NoMoreLSAT , corporate packages are available at £4000 a throw. Orange, in an absolute masterstroke have removed all orange logos from their sites, thus ensuring massive publicity for themselves as everybody falls over themselves to pat them on the back. Including the Glastonbury press office. Their are others, and they do not do it for love.
The thieving and gangster classes will gladly have handed over their hundred quids, in the certain knowledge they will easily recoup their money. Still if people like what it has become, fine, I just think its original ethos has long gone, and its portrayal as some kind of Nirvana grates somewhat.
It has become a rite of passage , young folk don't feel whole anymore unless they have been. I work with someone who spent 3 days there and only saw the Corrs for christ sake!. She truly wasn't interested in anything else, but she was chuffed to be able to say she had "done Glasto"
The Mean Fiddler will be taking 20 per cent. As I say the ethos has changed.
posted by Fat Buddha at 12:05 PM on June 27, 2002


I shat myself on mushrooms and passed out in the gloopy mud of 1998. Upon recovering consciousness, I wandered into the dance tent, heard Coldcut splicing up the 'Black Beauty' theme with some breakbeat and looked around all confused. Covered in mud, one of my mates came over and gave the most needed hug ever.
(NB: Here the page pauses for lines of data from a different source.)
Lemma cursor_next_ok v vs pre post total :
  wf_view v -> Forall wf_view vs -> zlen pre + sizes (v :: vs) <= total ->
  vp_name_wire_cursor_next
    (NameCursor (Some (pre ++ entries_bytes (v :: vs) ++ post)) total (zlen pre) (zlen (v :: vs))) =
  (VP_RESULT_OK,
   NameCursor (Some ((pre ++ wire_entry v) ++ entries_bytes vs ++ post)) total (zlen (pre ++ wire_entry v)) (zlen vs), v).
Proof.
  intros Hv Hw Ht. unfold vp_name_wire_cursor_next. cbn [nw_data nw_total_size nw_offset nw_remaining].
  assert (Hsz : 0 <= sizes vs) by (rewrite <- entries_length by done; apply zlen_nonneg).
  assert (Hlen : 1 <= nv_name_length v <= 255) by (destruct Hv as [-> [? _] _ _]; done).
  destruct (padded_bounds _ Hlen) as [Hp1 Hp2]. pose proof (zlen_nonneg vs).
  change (sizes (v :: vs)) with (wire_entry_size (nv_name_length v) + sizes vs) in Ht. unfold wire_entry_size in Ht.
  rewrite zlen_cons, (proj2 (Z.eqb_neq (1 + zlen vs) 0)), (proj2 (Z.ltb_ge total (zlen pre))),
    (proj2 (Z.ltb_ge (total - zlen pre) 8)) by lia. cbn [orb].
  rewrite drop_zlen. unfold entries_bytes. cbn [map concat]. fold (entries_bytes vs). rewrite <- (app_assoc (wire_entry v)).
  destruct (wire_entry_reads v (entries_bytes vs ++ post) Hv) as [R1 R2 R3 R4 _]. rewrite R1, R2, R3, R4.
  rewrite (proj2 (Z.ltb_ge (total - zlen pre - 8) (vp_padded_name_size (nv_name_length v)))) by lia.
  assert (El := wire_entry_length v Hv). unfold wire_entry_size in El.
  rewrite zlen_app, El, <- app_assoc. repeat f_equal; try lia. by destruct v.
Qed.

Lemma lookup_loop_ok fuel vs pre post total name_id :
  (length vs < fuel)%nat -> Forall wf_view vs -> zlen pre + sizes vs <= total ->
  lookup_loop fuel (NameCursor (Some (pre ++ entries_bytes vs ++ post)) total (zlen pre) (zlen vs)) name_id =
  find_view vs name_id.
Proof.
  revert pre fuel. induction vs as [|v vs IH]; intros pre [|fuel] Hf Hw Ht; cbn [length] in Hf; try lia; [done|].
  apply list.Forall_cons in Hw as [Hv Hw]. cbn [lookup_loop find_view]. rewrite cursor_next_ok by done. cbn [Z.eqb negb].
  destruct (_ =? name_id); [done|]. destruct (_ <? _); [done|]. apply IH; [lia|done|].
  change (sizes (v :: vs)) with (wire_entry_size (nv_name_length v) + sizes vs) in Ht.
  rewrite zlen_app, wire_entry_length by done. lia.
Qed.

Lemma find_view_in vs previous v :
  ascending previous vs -> v ∈ vs -> find_view vs (nv_name_id v) = (VP_RESULT_OK, v).
Proof.
  intros Ha Hin.
  assert (Hgt : forall p us, ascending p us -> forall u, u ∈ us -> p < nv_name_id u).
  { intros p us. revert p. induction us as [|u' us IH]; intros p Hp u Hu; [by apply not_elem_of_nil in Hu|].
    destruct Hp as [Hp Hp']. apply elem_of_cons in Hu as [-> |Hu]; [done|]. specialize (IH _ Hp' u Hu). lia. }
  revert previous Ha. induction Hin as [v vs|v u vs Hin IH]; intros previous [Hlt Ha]; cbn.
  - by rewrite Z.eqb_refl.
  - specialize (Hgt _ _ Ha v Hin). rewrite (proj2 (Z.eqb_neq (nv_name_id u) (nv_name_id v))) by lia.
    rewrite (proj2 (Z.ltb_ge (nv_name_id v) (nv_name_id u))) by lia. by eapply IH.
Qed.

Lemma find_view_out vs name_id :
  (forall v, v ∈ vs -> nv_name_id v <> name_id) -> find_view vs name_id = (VP_ERROR_NOT_FOUND, zero_name_view).
Proof.
  induction vs as [|v vs IH]; intros H; cbn; [done|].
  rewrite (proj2 (Z.eqb_neq (nv_name_id v) name_id)) by (apply H, list_elem_of_here).
  destruct (_ <? _); [done|]. apply IH. intros u Hu. by apply H, list_elem_of_further.
Qed.

(** ** The merge *)

Fixpoint merged (fuel : nat) d (user builtin : Z) : list vp_name_view :=
  match fuel with
  | O => []
  | S fuel' =>
      match vp_merged_view d user builtin with
      | None => []
      | Some (view, user', builtin') => view :: merged fuel' d user' builtin'
      end
  end.

Lemma encode_merged fuel d user builtin : encode_entries fuel d user builtin = entries_bytes (merged fuel d user builtin).
Proof.
  revert user builtin. induction fuel as [|fuel IH]; intros user builtin; cbn [encode_entries merged]; [done|].
  destruct (vp_merged_view d user builtin) as [[[v u'] b']|]; [|done]. rewrite IH. done.
Qed.

Lemma builtin_id b : 0 <= b < 8 -> bn_name_id (builtin_at b) = VP_METRIC_FREE_USER_BYTES + b.
Proof.
  intros H. assert (b = 0 \/ b = 1 \/ b = 2 \/ b = 3 \/ b = 4 \/ b = 5 \/ b = 6 \/ b = 7) as Hb by lia.
  repeat destruct Hb as [-> |Hb]; try reflexivity. by rewrite Hb.
Qed.

Section Merge.
Context (d : vp_name_dictionary) (Hd : names_inv d).
Abbreviation n := (entry_count d).
Abbreviation users u := (map (vp_user_view d) (seqZ u (n - u))).
Abbreviation builtins b := (map vp_builtin_view (seqZ b (8 - b))).

Lemma user_id u : nv_name_id (vp_user_view d u) = ne_name_id (entry_at d u).
Proof. done. Qed.

Lemma user_entry u : 0 <= u < n -> entry_at d u ∈ nd_entries d.
Proof. intros H. unfold entry_at. apply list_elem_of_In, nth_In. unfold entry_count, zlen in H. lia. Qed.

Lemma user_ids_ascend u v : 0 <= u -> u < v < n -> ne_name_id (entry_at d u) < ne_name_id (entry_at d v).
Proof.
  intros Hu Hv. unfold entry_count, zlen in Hv.
  assert (H : forall j, 0 <= j < n -> ids d !! Z.to_nat j = Some (ne_name_id (entry_at d j))).
  { intros j Hj. unfold ids. rewrite list_lookup_fmap. unfold entry_at, entry_count, zlen in *.
    destruct (lookup_lt_is_Some_2 (nd_entries d) (Z.to_nat j)) as [e He]; [lia|].
    by rewrite He, (nth_lookup_Some _ _ _ _ He). }
  apply (ni_sorted d Hd (Z.to_nat u) (Z.to_nat v)); [apply H|apply H|]; unfold entry_count, zlen; lia.
Qed.

Lemma user_not_builtin u b : 0 <= u < n -> 0 <= b < 8 -> ne_name_id (entry_at d u) <> bn_name_id (builtin_at b).
Proof.
  intros Hu Hb. rewrite builtin_id by done. destruct (proj1 (list.Forall_forall _ _) (ni_entries d Hd) _ (user_entry u Hu))
    as [name He]. assert (Hx := eo_user _ _ _ He). unfold vp_builtin_index in Hx.
  destruct (_ || _) eqn:E; [|lia]. reflect_bool. apply orb_true_iff in E. rewrite !Z.ltb_lt in E. lia.
Qed.

(** One step of the merge. *)
Lemma merged_view_cases u b :
  0 <= u <= n -> 0 <= b <= 8 ->
  (u = n /\ b = 8 /\ vp_merged_view d u b = None) \/
  (u < n /\ vp_merged_view d u b = Some (vp_user_view d u, u + 1, b) /\
   (b < 8 -> ne_name_id (entry_at d u) < bn_name_id (builtin_at b))) \/
  (b < 8 /\ vp_merged_view d u b = Some (vp_builtin_view b, u, b + 1) /\
   (u < n -> bn_name_id (builtin_at b) < ne_name_id (entry_at d u))).
Proof.
  intros Hu Hb. unfold vp_merged_view.
  destruct (Z.leb_spec n u), (Z.leb_spec 8 b); cbn [andb orb].
  - left. split_and!; lia || done.
  - right; right. rewrite (proj2 (Z.ltb_ge u n)) by lia. cbn. split_and!; try lia. done.
  - right; left. split_and!; try lia. done.
  - rewrite (proj2 (Z.ltb_lt u n)) by lia. cbn [andb].
    destruct (Z.ltb_spec (ne_name_id (entry_at d u)) (bn_name_id (builtin_at b))).
    + right; left. split_and!; try done.
    + right; right. split_and!; try done. intros _.
      pose proof (user_not_builtin u b ltac:(lia) ltac:(lia)). lia.
Qed.

Lemma merged_perm fuel u b :
  0 <= u <= n -> 0 <= b <= 8 -> Z.of_nat fuel = (n - u) + (8 - b) ->
  merged fuel d u b ≡ₚ users u ++ builtins b.
Proof.
  revert u b. induction fuel as [|fuel IH]; intros u b Hu Hb Hf.
  { cbn. rewrite !seqZ_nil by lia. done. }
  cbn [merged]. destruct (merged_view_cases u b Hu Hb) as [(? & ? & _)|[(Hlt & -> & _)|(Hlt & -> & _)]]; [lia|..].
  - rewrite IH by lia. rewrite (seqZ_cons u) by lia. cbn [map app].
    by replace (Z.succ u) with (u + 1) by lia; replace (Z.pred (n - u)) with (n - (u + 1)) by lia.
  - rewrite IH by lia. rewrite (seqZ_cons b) by lia. cbn [map].
    replace (Z.succ b) with (b + 1) by lia. replace (Z.pred (8 - b)) with (8 - (b + 1)) by lia.
    apply Permutation_middle.
Qed.

Lemma merged_ascending fuel u b previous :
  0 <= u <= n -> 0 <= b <= 8 -> Z.of_nat fuel = (n - u) + (8 - b) ->
  (u < n -> previous < ne_name_id (entry_at d u)) -> (b < 8 -> previous < bn_name_id (builtin_at b)) ->
  ascending previous (merged fuel d u b).
Proof.
  revert u b previous. induction fuel as [|fuel IH]; intros u b previous Hu Hb Hf H1 H2; [done|].
  cbn [merged]. destruct (merged_view_cases u b Hu Hb) as [(? & ? & _)|[(Hlt & -> & H3)|(Hlt & -> & H3)]]; [lia|..];
    cbn [ascending].
  - rewrite user_id. split; [auto|]. apply IH; try done; try lia. intros. apply user_ids_ascend; lia.
  - split; [by apply H2|]. apply IH; try done; try lia.
    intros. change (nv_name_id (vp_builtin_view b)) with (bn_name_id (builtin_at b)). rewrite !builtin_id by lia. lia.
Qed.

Lemma builtin_views_wf b : 0 <= b < 8 -> wf_view (vp_builtin_view b).
Proof.
  intros H. assert (b = 0 \/ b = 1 \/ b = 2 \/ b = 3 \/ b = 4 \/ b = 5 \/ b = 6 \/ b = 7) as Hb by lia.
  repeat destruct Hb as [-> |Hb]; rewrite ?Hb; (split; [reflexivity|split; [by_compute|]| |]);
    try (repeat constructor; by_compute); try by_compute.
Qed.

Lemma user_views_wf u : 0 <= u < n -> wf_view (vp_user_view d u).
Proof.
  intros Hu. destruct (proj1 (list.Forall_forall _ _) (ni_entries d Hd) _ (user_entry u Hu)) as [name He].
  destruct He as [H1 H2 H3 H4 H5 H6]. unfold vp_user_view. rewrite H1.
  split; cbn [nv_name nv_name_id nv_name_length nv_flags]; [done|done|rewrite H4; apply name_id_range|].
  rewrite H5. cbn. done.
Qed.

Definition views : list vp_name_view := merged (Z.to_nat (n + 8)) d 0 0.

Lemma views_perm : views ≡ₚ users 0 ++ builtins 0.
Proof. apply merged_perm; unfold entry_count, zlen; lia. Qed.

Lemma elem_views v : v ∈ views <-> (exists u, 0 <= u < n /\ v = vp_user_view d u) \/ (exists b, 0 <= b < 8 /\ v = vp_builtin_view b).
Proof.
  rewrite views_perm, elem_of_app, !list_elem_of_fmap. setoid_rewrite elem_of_seqZ.
  split; (intros [(x & H)|(x & H)]; [left|right]; exists x; destruct H; split; try done; lia).
Qed.

Lemma views_wf : Forall wf_view views.
Proof.
  apply list.Forall_forall. intros v Hv. apply elem_views in Hv as [(u & Hu & ->)|(b & Hb & ->)];
    [by apply user_views_wf|by apply builtin_views_wf].
Qed.

Lemma views_ascending : ascending 0 views.
Proof.
  apply merged_ascending; try (unfold entry_count, zlen; lia).
  - intros Hu. assert (Hw := user_views_wf 0 ltac:(lia)). destruct (wv_id _ Hw) as [Hr Hz]. rewrite user_id in *.
    unfold is_u32 in Hr. lia.
  - intros _. by vm_compute.
Qed.
End Merge.

(** ** Encoding *)

Lemma sizes_perm vs us : vs ≡ₚ us -> sizes vs = sizes us.
Proof. unfold sizes. induction 1; cbn [foldr]; lia. Qed.

Lemma mask_perm vs us : vs ≡ₚ us -> mask vs = mask us.
Proof.
  unfold mask. induction 1 as [|v vs us _ IH|v u vs|]; cbn [foldr]; [done|by rewrite IH| |congruence].
  rewrite !Z.lor_assoc. f_equal. apply Z.lor_comm.
Qed.

Lemma entry_sizes_app vs us : sizes (vs ++ us) = sizes vs + sizes us.
Proof. unfold sizes in *. induction vs as [|v vs IH]; cbn [app foldr]; [done|]. lia. Qed.

Lemma mask_app vs us : mask (vs ++ us) = Z.lor (mask vs) (mask us).
Proof. unfold mask in *. induction vs as [|v vs IH]; cbn [app foldr]; [done|]. by rewrite IH, Z.lor_assoc. Qed.

Lemma fold_sizes {A} (f : A -> vp_name_view) (g : A -> Z) l x :
  (forall a, g a = wire_entry_size (nv_name_length (f a))) ->
  fold_left (fun t a => t + g a) l x = x + sizes (map f l).
Proof.
  intros E. unfold sizes. revert x. induction l as [|a l IH]; intros x; cbn [fold_left map foldr]; [lia|]. rewrite IH, E. lia.
Qed.

Lemma entries_seq d : map (entry_at d) (seqZ 0 (entry_count d)) = nd_entries d.
Proof.
  apply list_eq. intros i. rewrite list_lookup_fmap. unfold entry_count, zlen.
  destruct (decide (i < length (nd_entries d))%nat) as [Hi|Hi].
  - rewrite lookup_seqZ_lt by lia. cbn. destruct (lookup_lt_is_Some_2 _ _ Hi) as [e He].
    rewrite He. f_equal. unfold entry_at. replace (Z.to_nat (0 + Z.of_nat i)) with i by lia. by apply nth_lookup_Some.
  - rewrite lookup_seqZ_ge by lia. symmetry. apply lookup_ge_None. lia.
Qed.

Section Encode.
Context (d : vp_name_dictionary) (Hd : names_inv d) (Hs : nd_sealed d = 1).
Abbreviation n := (entry_count d).

Lemma entry_count_bound : 0 <= n <= 4096.
Proof.
  assert (Hv := ni_valid d Hd). unfold vp_name_dictionary_is_valid in Hv. apply andb_true_iff in Hv as [Hv _].
  reflect_bool. unfold entry_count, zlen in *. lia.
Qed.

Lemma entry_sizes_bound vs : Forall wf_view vs -> 12 * zlen vs <= sizes vs <= 264 * zlen vs.
Proof.
  intros Hw. induction vs as [|v vs IH]; [done|]. apply list.Forall_cons in Hw as [Hv Hw]. specialize (IH Hw).
  rewrite zlen_cons. change (sizes (v :: vs)) with (wire_entry_size (nv_name_length v) + sizes vs).
  destruct Hv as [Hl [Hn _] _ _]. rewrite Hl. destruct (padded_bounds _ Hn). unfold wire_entry_size. lia.
Qed.

Lemma views_length : zlen (views d) = n + 8.
Proof.
  unfold zlen at 1. rewrite (Permutation_length (views_perm d Hd)), length_app, !length_map, !length_seqZ.
  pose proof entry_count_bound. lia.
Qed.

Lemma views_mask : mask (views d) = 255.
Proof.
  rewrite (mask_perm _ _ (views_perm d Hd)), mask_app.
  assert (E : mask (map (vp_user_view d) (seqZ 0 (n - 0))) = 0).
  { assert (H : forall l, (forall u, u ∈ l -> 0 <= u < n) -> mask (map (vp_user_view d) l) = 0).
    { induction l as [|u l IH]; intros Hl; [done|]. change (Z.lor (bit (vp_user_view d u)) (mask (map (vp_user_view d) l)) = 0).
      rewrite IH by (intros w Hw; by apply Hl, list_elem_of_further).
      destruct (proj1 (list.Forall_forall _ _) (ni_entries d Hd) _ (user_entry d u (Hl u (list_elem_of_here _ _)))) as [name He].
      unfold bit. rewrite user_id, (eo_user _ _ _ He). done. }
    apply H. intros u Hu. apply elem_of_seqZ in Hu. lia. }
  rewrite E. by vm_compute.
Qed.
It was a beautiful year.
posted by boneybaloney at 12:45 PM on June 27, 2002


Sorry to go on
posted by Fat Buddha at 12:10 PM on June 28, 2002


Sorry to go on - no apology needed.

Although Orange "swag bags'' with branded torches, bottle openers and pillows are hardly the spirit of '70, Eavis says only those sponsors who contribute something needed at the festival are allowed on site. Orange's mobile phone mast brings reception to an area where mobiles are out of range for the rest of the year.

I guess this sums up my feelings about the whole thing quite well really - something needed at the festival being a mobile phone mast so half the festival can yap to their mates about how they're 'doing' Glastonbury - Urgh!